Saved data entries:
==*==

Lemma memcpy_0 dst src : (length src <= length dst)%nat -> memcpy dst 0 src = Some (src ++ drop (length src) dst).
Proof. intros Hl. unfold memcpy. rewrite decide_True by lia. done. Qed.

Section HC_laws.
Context {T : Type} `{!Message T, !LawfulMessage T}.
Implicit Types m : T.

(** The header of a serialized message. *)
Definition hc_header m : MessageHeader := set_content_size (ByteSize m) (set_msg_type (Some (MessageType m)) MessageHeader_new).

Lemma hc_header_ok m : header_ok (hc_header m).
Proof.
  apply (apply_setter_ok _ (SetContentSize (ByteSize m))), (apply_setter_ok _ (SetMsgType (Some (MessageType m)))).
  apply MessageHeader_new_ok.
Qed.

Lemma hc_header_fields m :
  msg_type (hc_header m) = c_str (take 128 (MessageType m)) /\ content_size (hc_header m) = u32 (ByteSize m).
Proof.
  pose proof (apply_setter_view (set_msg_type (Some (MessageType m)) MessageHeader_new) (SetContentSize (ByteSize m))) as H1.
  pose proof (apply_setter_view MessageHeader_new (SetMsgType (Some (MessageType m)))) as H2.
  cbn [apply_setter] in H1, H2. rewrite H2 in H1. clear H2. unfold hc_header.
  split; [apply (f_equal v_msg_type) in H1|apply (f_equal v_content_size) in H1]; cbn [view v_msg_type v_content_size] in H1;
    rewrite H1; by destruct (MessageType m).
Qed.

Lemma SerializeToHC_eq m data size :
  sized m -> Z.of_nat sizeof_MessageHeader + ByteSize m <= size <= Z.of_nat (length data) -> size < two31 ->
  SerializeToHC m data size =
    Some (header_bytes (hc_header m) ++ content m ++ drop (sizeof_MessageHeader + length (content m)) data).
Proof.
  intros Hs Hsz H31. unfold sized in Hs. pose proof (length_header_bytes _ (hc_header_ok m)) as Hl.
  unfold SerializeToHC. fold (hc_header m). unfold sizeof_MessageHeader in *.
  destruct (Z.ltb_spec (ByteSize m) 0); [lia|]. rewrite u64_small by word_lia.
  destruct (Z.ltb_spec size (Z.of_nat 192)); [lia|].
  rewrite memcpy_0 by lia. cbn [mbind option_bind]. rewrite Hl, drop_app_length' by done.
  rewrite serialize_fits, memcpy_0 by (exact Hs || (rewrite ?length_drop; lia)). cbn [mbind option_bind].
  rewrite take_app_length', drop_drop by done. done.
Qed.

(** C9: a message that is not empty and whose [ByteSize] is the length of its content, put by [SerializeToHC] into a
    buffer of at least [size] bytes, [size] below 2^31, is read back by [ParseFromHC], with its size
    and its type name (the first 128 characters, up to a NUL) in the header, whatever the buffer held; with
    less room than header and content need, [SerializeToHC] fails. *)
Theorem hc_round_trip m m0 data size :
  sized m -> 0 < ByteSize m -> size <= Z.of_nat (length data) -> size < two31 -> 0 <= size ->
  (Z.of_nat sizeof_MessageHeader + ByteSize m <= size ->
    exists data' m', SerializeToHC m data size = Some data' /\ length data' = length data /\
      ParseFromHC data' size m0 = Some m' /\ same_message m' m /\
      msg_type (header_at data') = c_str (take 128 (MessageType m)) /\ content_size (header_at data') = ByteSize m) /\
  (size < Z.of_nat sizeof_MessageHeader + ByteSize m -> SerializeToHC m data size = None).
Proof.
  intros Hs Hp Hlen H31 H0. split; intros Hfit.
  - pose proof (length_header_bytes _ (hc_header_ok m)) as Hl. destruct (hc_header_fields m) as [Ht Hc].
    rewrite u32_small in Hc by (unfold sizeof_MessageHeader in *; word_lia).
    rewrite SerializeToHC_eq by done. unfold sized in Hs. eexists.
    set (rest := drop (sizeof_MessageHeader + length (content m)) data).
    destruct (parse_content m (SetTypeName (msg_type (hc_header m)) m0) rest) as (m' & Hm' & Hsame); [done|done|].
    exists m'. split; [done|]. split; [unfold rest; rewrite !length_app, length_drop, Hl; lia|].
    unfold ParseFromHC. rewrite header_round_trip by apply hc_header_ok. rewrite Ht, Hc.
    split; [|done]. destruct (Z.ltb_spec size (Z.of_nat sizeof_MessageHeader)); [lia|].
    destruct (Z.ltb_spec (size - Z.of_nat sizeof_MessageHeader) (ByteSize m)); [lia|].
    rewrite drop_app_length' by done. rewrite i32_small by word_lia. by rewrite <- Ht.
  - unfold SerializeToHC. destruct (Z.ltb_spec (ByteSize m) 0); [done|]. rewrite u64_small by word_lia.
    destruct (Z.ltb_spec size (Z.of_nat sizeof_MessageHeader)); [done|].
    fold (hc_header m). rewrite memcpy_0 by (rewrite length_header_bytes by apply hc_header_ok; lia). cbn [mbind option_bind].
    by rewrite serialize_short by lia.
Qed.
Lemma RDisable_knows r disp s a :
  rx_knows r s -> rx_knows (RDisable r disp a).1 (left_by (peer (hr_mode r) (hr_attr r) a) s).
Proof.
  intros Hkn. unfold RDisable, peer. case_decide as Hr; [done|]. set (m := mapping_table _ _). cbn [left_by]. case_decide as Hnew.
  - assert (Hns : (m, id a) ∉ s) by (rewrite <- (Hkn m (id a)), Hnew; by intros [? ?]). replace (s ∖ {[(m, id a)]}) with s by set_solver. done.
  - intros k i. cbn. destruct (decide (k = m)) as [->|Hne]; [rewrite lookup_insert_eq|rewrite lookup_insert_ne by done]; cbn [default from_option Datatypes.id].
    + destruct (decide (i = id a)) as [->|]; [rewrite lookup_delete_eq; split; [by intros [? ?]|set_solver]|rewrite lookup_delete_ne, (Hkn m i) by done; set_solver].
    + rewrite (Hkn k i). set_solver.
Qed.

Lemma REnable_same r disp a : let r' := (REnable r disp a).1 in hr_attr r' = hr_attr r /\ hr_mode r' = hr_mode r.
Proof. unfold REnable. case_decide; [done|]. by case_decide. Qed.
Lemma RDisable_same r disp a : let r' := (RDisable r disp a).1 in hr_attr r' = hr_attr r /\ hr_mode r' = hr_mode r.
Proof. unfold RDisable. case_decide; [done|]. by case_decide. Qed.
Lemma write_enters n c t m i b :
  blocks_inv n c -> pcs c t = WTry m i -> blocks_ (shared c) !! i = Some b -> lock_num_ b = 0 ->
  blocks_inv (n + 1) (Conf (upd (shared c) i (fun b => set_lock b kWriteExclusive)) (<[t := WBegin m i]> (pcs c))).
Proof.
  intros Hinv Hpc Hi H0. pose proof (bi_blocks _ _ Hinv i b Hi) as Hok.
  destruct (no_writer _ _ _ _ Hok ltac:(lia)) as (Hnw & R & HR & HRn & _).
  assert (R = ∅) as -> by (apply tracks_empty_size; lia).
  apply (inv_change n c t _ _ i b (set_lock b (-1))); try done.
  - exact (upd_blocks _ _ _ _ Hi).
  - rewrite Hpc. alike_tac.
  - assert (HW : tracks (writes_at i) (pcs c) ∅) by (intros u; rewrite Hnw; set_solver).
    destruct (tracks_add (writes_at i) (pcs c) t (WBegin m i) ∅ HW) as [HW' Hs]; [cbn; by rewrite bool_decide_eq_true_2|by rewrite Hpc|].
    split.
    + exists ∅, ({[t]} ∪ ∅). cbn. rewrite Hs, size_empty. split_and!; try done; try lia. by apply tracks_same; [|rewrite Hpc].
    + exact (data_kept n c t _ i b _ Hok eq_refl ltac:(by rewrite Hpc)).
  - split; [done| |done]. intros j [= <-].
    rewrite (upd_blocks _ _ _ _ Hi), list_lookup_insert_eq by (by eapply lookup_lt_Some). done.
Qed.

Lemma read_enters n c t i k b :
  Z.of_nat n + 1 < two31 -> blocks_inv n c -> pcs c t = RCas i (lock_num_ b) k -> blocks_ (shared c) !! i = Some b ->
  blocks_inv (n + 1) (Conf (upd (shared c) i (fun b' => set_lock b' (i32 (lock_num_ b + 1)))) (<[t := RRead i]> (pcs c))).
Proof.
  intros Hn Hinv Hpc Hi. pose proof (bi_blocks _ _ Hinv i b Hi) as Hok.
  pose proof (po_cas _ _ (bi_pcs _ _ Hinv t) _ _ _ Hpc) as H0.
  destruct (no_writer _ _ _ _ Hok H0) as (Hnw & R & HR & HRn & HRle).
  apply (inv_change n c t _ _ i b (set_lock b (i32 (lock_num_ b + 1)))); try done.
  - exact (upd_blocks _ _ _ _ Hi).
  - rewrite Hpc. alike_tac.
  - destruct (tracks_add (reads_at i) (pcs c) t (RRead i) R HR) as [HR' Hs]; [cbn; by rewrite bool_decide_eq_true_2|by rewrite Hpc|].
    split.
    + exists ({[t]} ∪ R), ∅. cbn. rewrite Hs, size_empty, i32_small by word_lia. split_and!; try done; try lia.
      apply tracks_same; [intros u; rewrite Hnw; set_solver|by rewrite Hpc].
    + exact (data_kept n c t _ i b _ Hok eq_refl ltac:(by rewrite Hpc)).
  - split; [done| |done]. intros j [= <-].
    rewrite (upd_blocks _ _ _ _ Hi), list_lookup_insert_eq by (by eapply lookup_lt_Some). done.
Qed.

Lemma read_leaves n c t i d b :
  Z.of_nat n + 1 < two31 -> blocks_inv n c -> pcs c t = RGot i d -> blocks_ (shared c) !! i = Some b ->
  blocks_inv (n + 1) (Conf (ReleaseReadLock (shared c) i) (<[t := SIdle]> (pcs c))).
Proof.
  intros Hn Hinv Hpc Hi. pose proof (bi_blocks _ _ Hinv i b Hi) as Hok.
  apply (inv_change n c t _ _ i b (set_lock b (i32 (lock_num_ b - 1)))); try done.
  - exact (upd_blocks _ _ _ _ Hi).
  - rewrite Hpc. alike_tac.
  - destruct (bo_sets _ _ _ _ Hok) as (R & W & HR & HW & HRn & HW1 & HWR & HRle).
    destruct (tracks_del (reads_at i) (pcs c) t SIdle R HR) as [HR' Hs]; [done|rewrite Hpc; cbn; by rewrite bool_decide_eq_true_2|].
    split.
    + exists (R ∖ {[t]}), W. cbn. rewrite i32_small by word_lia. split_and!; try done; try lia.
      * by apply tracks_same; [|rewrite Hpc].
      * intros Hne. rewrite (HWR Hne). set_solver.
    + exact (data_kept n c t _ i b _ Hok eq_refl ltac:(by rewrite Hpc)).
Qed.

Lemma last_write_snoc i j m l : last_write i (l ++ [(j, m)]) = if decide (j = i) then Some m else last_write i l.
Proof.
  unfold last_write. rewrite filter_app, fmap_app. destruct (decide (j = i)) as [->|Hne].
  - rewrite filter_cons_True by done. cbn. by rewrite last_snoc.
  - rewrite filter_cons_False by done. cbn. by rewrite app_nil_r.
Qed.

(** The writer of block [i] stores into it. *)
Lemma write_stores n c t i b p' d l :
  blocks_inv n c -> blocks_ (shared c) !! i = Some b -> writes_at i (pcs c t) = true -> writes_at i p' = true ->
  reads_at i p' = false -> (forall j, j <> i -> alike j (pcs c t) p') -> pc_ok (upd (shared c) i (fun b => set_contents b d)) p' ->
  (forall j, j <> i -> last_write j l = last_write j (written (shared c))) ->
  (fills_at i p' = false -> d = last_write i l) ->
  let s' := upd (shared c) i (fun b => set_contents b d) in
  blocks_inv (n + 1) (Conf (mkBlocks (seq_ s') (blocks_ s') l) (<[t := p']> (pcs c))).
Proof.
  intros Hinv Hi Ht Hw' Hr' Ha Hp' Hl Hd s'. pose proof (bi_blocks _ _ Hinv i b Hi) as Hok.
  destruct (writer_alone _ _ _ _ t Hok Ht) as (Hlock & Hnr & Hnw).
  apply (inv_change n c t _ _ i b (set_contents b d)); try done.
  - exact (upd_blocks _ _ _ _ Hi).
  - destruct (bo_sets _ _ _ _ Hok) as (R & W & HR & HW & HRn & HW1 & HWR & HRle). split.
    + exists R, W. cbn. split_and!; try done; try lia; apply tracks_same; try done; by rewrite ?Ht, ?Hnr.
    + intros Hf. cbn. specialize (Hf t). cbn in Hf. rewrite fn_lookup_insert in Hf. by apply Hd.
  - by destruct Hp'.
  - intros u e Hne Hu. specialize (Hnr u). rewrite Hu in Hnr. cbn in Hnr. by rewrite bool_decide_eq_true_2 in Hnr.
Qed.
(* ===== verification/ShmSegment.v ===== *)
(** * Segments of shared memory: transport/shm/shm_conf.cc, state.h, segment.cc, posix_segment.cc

    A segment is a process's view of the named shared-memory object of a channel.  The objects
    live in the operating system ([OS]); a call that fails there is one of the [faults].  Memory
    is never given back while a process maps it, so an object stays in [objects] after its name
    is gone.  Operations of one process at a time: the interleaving of block locks is in
    ShmBlocks. *)

From Stdlib Require Import ZArith Lia Strings.Byte.
From stdpp Require Import base gmap numbers list.
From S2P Require Import Prelude Bytes.

(** ** Configuration *)
Definition EXTRA_SIZE : Z := 1024 * 4.
Definition STATE_SIZE : Z := 1024.
Definition BLOCK_SIZE : Z := 1024.
Definition MESSAGE_INFO_SIZE : Z := 1024.
Definition BLOCK_NUM_16K : Z := 512.
Definition MESSAGE_SIZE_16K : Z := 1024 * 16.
Definition BLOCK_NUM_128K : Z := 128.
Definition MESSAGE_SIZE_128K : Z := 1024 * 128.
Definition BLOCK_NUM_1M : Z := 64.
Definition MESSAGE_SIZE_1M : Z := 1024 * 1024.
Definition BLOCK_NUM_8M : Z := 32.
Definition MESSAGE_SIZE_8M : Z := 1024 * 1024 * 8.
Definition BLOCK_NUM_16M : Z := 16.
Definition MESSAGE_SIZE_16M : Z := 1024 * 1024 * 16.
Definition BLOCK_NUM_MORE : Z := 8.
Definition MESSAGE_SIZE_MORE : Z := 1024 * 1024 * 32.
(* ===== verification/ConditionNotifier.v ===== *)
(** * The condition notifier: transport/shm/condition_notifier.cc, condition_notifier.h

    Notifiers of all processes announce readable blocks in a ring of 4096 entries in shared
    memory; every process has a listener that follows the ring.  The accesses to the ring are
    steps; storing an entry is not atomic, so an entry is [None] between its first and its last
    store.  Attaching the ring is I/O; an initialised notifier starts with the ring zeroed. *)

From Stdlib Require Import ZArith Lia.
From stdpp Require Import base gmap functions numbers list.
From S2P Require Import Prelude.

Definition kBufLength : Z := 4096.

Section ConditionNotifier.
Context {I : Type} (info0 : I).

Record Indicator := mkInd { next_seq : Z; infos : list (option I); seqs : list Z }.

Definition Indicator_new : Indicator :=
  mkInd 0 (replicate (Z.to_nat kBufLength) (Some info0)) (replicate (Z.to_nat kBufLength) 0).

(** Where a call of [Listen] is. *)
Inductive lpc := LNew | LLoop | LCheck | LCopy (idx : nat).

(** The ring, a listener with its cursor [next_seq_], and what has happened: [claimed] lists the
    announcements in the order of their sequence numbers, [from] is where the listener started
    and [got] what it returned. *)
Record ring := mkRing {
  ind : Indicator;
  next_seq_ : Z;
  at_ : lpc;
  claimed : list I;
  from : Z;
  got : list (option I)
}.

Definition ring_new : ring := mkRing Indicator_new 0 LNew [] 0 [].

(** Where a call of [Notify] is: about to take a number, about to store the entry, in the middle
    of storing it, about to store its number. *)
Inductive npc := NIdle | NClaim (i : I) | NBegin (seq : Z) (i : I) | NFill (seq : Z) (i : I) | NSeq (seq : Z).

Inductive nevent := StartNotify (i : I) | NStep | LStep.

Definition slot (seq : Z) : nat := Z.to_nat (seq mod kBufLength).

Definition set_info (d : Indicator) (k : nat) (x : option I) : Indicator := mkInd (next_seq d) (<[k := x]> (infos d)) (seqs d).
Definition set_seq (d : Indicator) (k : nat) (x : Z) : Indicator := mkInd (next_seq d) (infos d) (<[k := x]> (seqs d)).
Definition with_ind (r : ring) (d : Indicator) : ring := mkRing d (next_seq_ r) (at_ r) (claimed r) (from r) (got r).

(** [Notify(info)] of an initialised notifier. *)
Definition Notify_step (r : ring) (p : npc) : ring * npc :=
  match p with
  | NClaim i =>
      let seq := next_seq (ind r) in
      (mkRing (mkInd (seq +u 1) (infos (ind r)) (seqs (ind r))) (next_seq_ r) (at_ r) (claimed r ++ [i]) (from r) (got r),
       NBegin seq i)
  | NBegin seq i => (with_ind r (set_info (ind r) (slot seq) None), NFill seq i)
  | NFill seq i => (with_ind r (set_info (ind r) (slot seq) (Some i)), NSeq seq)
  | NSeq seq => (with_ind r (set_seq (ind r) (slot seq) seq), NIdle)
  | _ => (r, p)
  end.

(** The constructor's load of [next_seq], then [Listen] without its time-out: a call that times out
    leaves the state where the next one takes it up. *)
Definition Listen_step (r : ring) : ring :=
  let d := ind r in
  match at_ r with
  | LNew => mkRing d (next_seq d) LLoop (claimed r) (next_seq d) (got r)
  | LLoop =>
      if next_seq d =? next_seq_ r then r else mkRing d (next_seq_ r) LCheck (claimed r) (from r) (got r)
  | LCheck =>
      let idx := slot (next_seq_ r) in
      let actual_seq := default 0 (seqs d !! idx) in
      if next_seq_ r <=? actual_seq then mkRing d actual_seq (LCopy idx) (claimed r) (from r) (got r)
      else mkRing d (next_seq_ r) LLoop (claimed r) (from r) (got r)
  | LCopy idx =>
      mkRing d (next_seq_ r +u 1) LLoop (claimed r) (from r) (got r ++ [infos d !! idx ≫= id])
  end.

Definition ring_thread (r : ring) (p : npc) (e : nevent) : ring * npc :=
  match p, e with
  | _, LStep => (Listen_step r, p)
  | NIdle, StartNotify i => (r, NClaim i)
  | NIdle, _ => (r, p)
  | _, NStep => Notify_step r p
  | _, _ => (r, p)
  end.

Definition ring_init : @conf ring npc := Conf ring_new (fun _ => NIdle).

(** The number a thread is announcing. *)
Definition announcing (p : npc) : option Z :=
  match p with NBegin q _ | NFill q _ | NSeq q => Some q | _ => None end.

(** No notifier and no listener is more than one turn of the ring behind. *)
Definition unlapped (c : @conf ring npc) : Prop :=
  (at_ (shared c) <> LNew -> next_seq (ind (shared c)) <= next_seq_ (shared c) + kBufLength) /\
  forall u q, announcing (pcs c u) = Some q -> next_seq (ind (shared c)) <= q + kBufLength.

(** ** The invariant *)
Definition in_window (r : ring) (q : Z) : Prop := 0 <= q < next_seq (ind r) /\ next_seq (ind r) <= q + kBufLength.

(** The announcement [q] is complete. *)
Definition complete (r : ring) (q : Z) : Prop :=
  seqs (ind r) !! slot q = Some q /\ exists i, infos (ind r) !! slot q = Some (Some i) /\ claimed r !! Z.to_nat q = Some i.

Record thread_ok (r : ring) (p : npc) : Prop := {
  to_range : forall q, announcing p = Some q -> 0 <= q < next_seq (ind r);
  to_old : forall q, announcing p = Some q -> exists a, seqs (ind r) !! slot q = Some a /\ a <= q /\ (a = q -> q = 0);
  to_claimed : forall q i, p = NBegin q i \/ p = NFill q i -> claimed r !! Z.to_nat q = Some i;
  to_stored : forall q, p = NSeq q -> exists i, infos (ind r) !! slot q = Some (Some i) /\ claimed r !! Z.to_nat q = Some i
}.

Record listener_ok (r : ring) : Prop := {
  lo_range : at_ r <> LNew -> 0 <= from r <= next_seq_ r /\ next_seq_ r <= next_seq (ind r);
  lo_check : at_ r = LCheck -> next_seq_ r < next_seq (ind r);
  lo_copy : forall k, at_ r = LCopy k -> next_seq_ r < next_seq (ind r) /\ k = slot (next_seq_ r) /\ (1 <= from r -> complete r (next_seq_ r));
  lo_got : at_ r <> LNew -> 1 <= from r -> got r = Some <$> take (Z.to_nat (next_seq_ r - from r)) (drop (Z.to_nat (from r)) (claimed r));
  lo_new : at_ r = LNew -> got r = []
}.

Record ring_inv (n : nat) (c : @conf ring npc) : Prop := {
  ri_next : next_seq (ind (shared c)) = Z.of_nat (length (claimed (shared c)));
  ri_small : (length (claimed (shared c)) <= n)%nat;
  ri_infos : length (infos (ind (shared c))) = Z.to_nat kBufLength;
  ri_seqs : length (seqs (ind (shared c))) = Z.to_nat kBufLength;
  ri_threads : forall u, thread_ok (shared c) (pcs c u);
  ri_distinct : forall u v q, announcing (pcs c u) = Some q -> announcing (pcs c v) = Some q -> u = v;
  ri_window : forall q, in_window (shared c) q -> complete (shared c) q \/ exists u, announcing (pcs c u) = Some q;
  ri_fresh : forall k, next_seq (ind (shared c)) <= k < kBufLength -> seqs (ind (shared c)) !! Z.to_nat k = Some 0;
  ri_listener : listener_ok (shared c)
}.

Lemma slot_window r q q' : in_window r q -> in_window r q' -> slot q = slot q' -> q = q'.
Proof.
  unfold in_window, slot, kBufLength. intros Hq Hq' Hs%Z_to_nat_mod_inj; [|done].
  destruct (Z.le_ge_cases q q'); [apply (mod_eq_window 4096)|symmetry; apply (mod_eq_window 4096)]; try done; lia.
Qed.
(* ===== verification/ShmTransport.v ===== *)
(** * Messages over shared memory: transport/transmitter/shm_transmitter.h, transport/dispatcher/shm_dispatcher.cc

    A transmitter writes a message and its info into a block of the channel's segment and announces
    the block; the dispatcher of the receiving process listens for announcements, reads the block and
    calls the listeners of the channel.  The notifier is an interface; the condition notifier
    implements it.  Calls run one after another here; what interleaving does to the blocks and to the
    ring is in ShmBlocks and ConditionNotifier. *)

From Stdlib Require Import ZArith Lia Strings.Byte.
From stdpp Require Import base gmap sets numbers list.
From S2P Require Import Prelude Signal Bytes MessageHeader MessageInfo ShmSegment ConditionNotifier ListenerHandler.

(** ** Notifiers *)
Class Notifier (N : Type) := {
  Notify : N -> ReadableInfo -> bool * N;
  Listen : N -> option ReadableInfo * N
}.

(** A notifier delivers announcements in order as long as no more than [nt_capacity] are outstanding;
    [nt_budget n k] says that its counters allow [k] more. *)
Class LawfulNotifier (N : Type) `{!Notifier N} := {
  nt_ok : N -> Prop;
  nt_pending : N -> list ReadableInfo;
  nt_capacity : nat;
  nt_budget : N -> nat -> Prop;
  nt_capacity_pos : (0 < nt_capacity)%nat;
  nt_notify n i k : nt_ok n -> nt_budget n (S k) -> (length (nt_pending n) < nt_capacity)%nat ->
    (Notify n i).1 = true /\ nt_ok (Notify n i).2 /\ nt_pending (Notify n i).2 = nt_pending n ++ [i] /\ nt_budget (Notify n i).2 k;
  nt_listen n k : nt_ok n -> nt_budget n k -> (length (nt_pending n) <= nt_capacity)%nat ->
    nt_ok (Listen n).2 /\ (Listen n).1 = head (nt_pending n) /\ nt_pending (Listen n).2 = tail (nt_pending n) /\ nt_budget (Listen n).2 k
}.

#[export] Instance ring_notifier : Notifier (@ring ReadableInfo) := {|
  Notify := Notify_call; Listen := Listen_call |}.

#[refine, export] Instance ring_lawful : LawfulNotifier (@ring ReadableInfo) := {|
  nt_ok := ring_ok; nt_pending := ring_pending; nt_capacity := Z.to_nat kBufLength;
  nt_budget r k := Z.of_nat (length (claimed r)) + Z.of_nat k + 6 < two64 |}.
Proof.
  - unfold kBufLength. lia.
  - intros n i k Hok Hb Hl. pose proof (ring_notify n i Hok) as H. cbn [Notify ring_notifier].
    destruct (Notify_call n i) as [b n']. destruct H as (? & ? & ? & Hc); [split; [unfold kBufLength in *|]; lia|].
    cbn [fst snd]. rewrite Hc, length_app. cbn [length]. do 3 (split; [done|]). lia.
  - intros n k Hok Hb Hl. pose proof (ring_listen n Hok) as H. cbn [Listen ring_notifier]. destruct (Listen_call n) as [b n'].
    destruct H as (? & ? & ? & Hc); [right; unfold kBufLength in *; lia|]. cbn [fst snd]. by rewrite Hc.
Defined.

(** Operations that may leave the mapped memory, in sequence. *)
Definition rbind {W A B} (m : result A * W) (k : A -> W -> result B * W) : result B * W :=
  match m with
  | (Ok a, w) => k a w
  | (Refused, w) => (Refused, w)
  | (Fault, w) => (Fault, w)
  | (Spins, w) => (Spins, w)
  end.
Notation "'let!' ( x , w ) := m 'in' k" := (rbind m (fun x w => k)) (at level 10, x pattern, w name, k at level 200, right associativity) : cyber_scope.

==*==

Looking at the entries above, work out how many lines include the word "base" and reply with that number alone.

3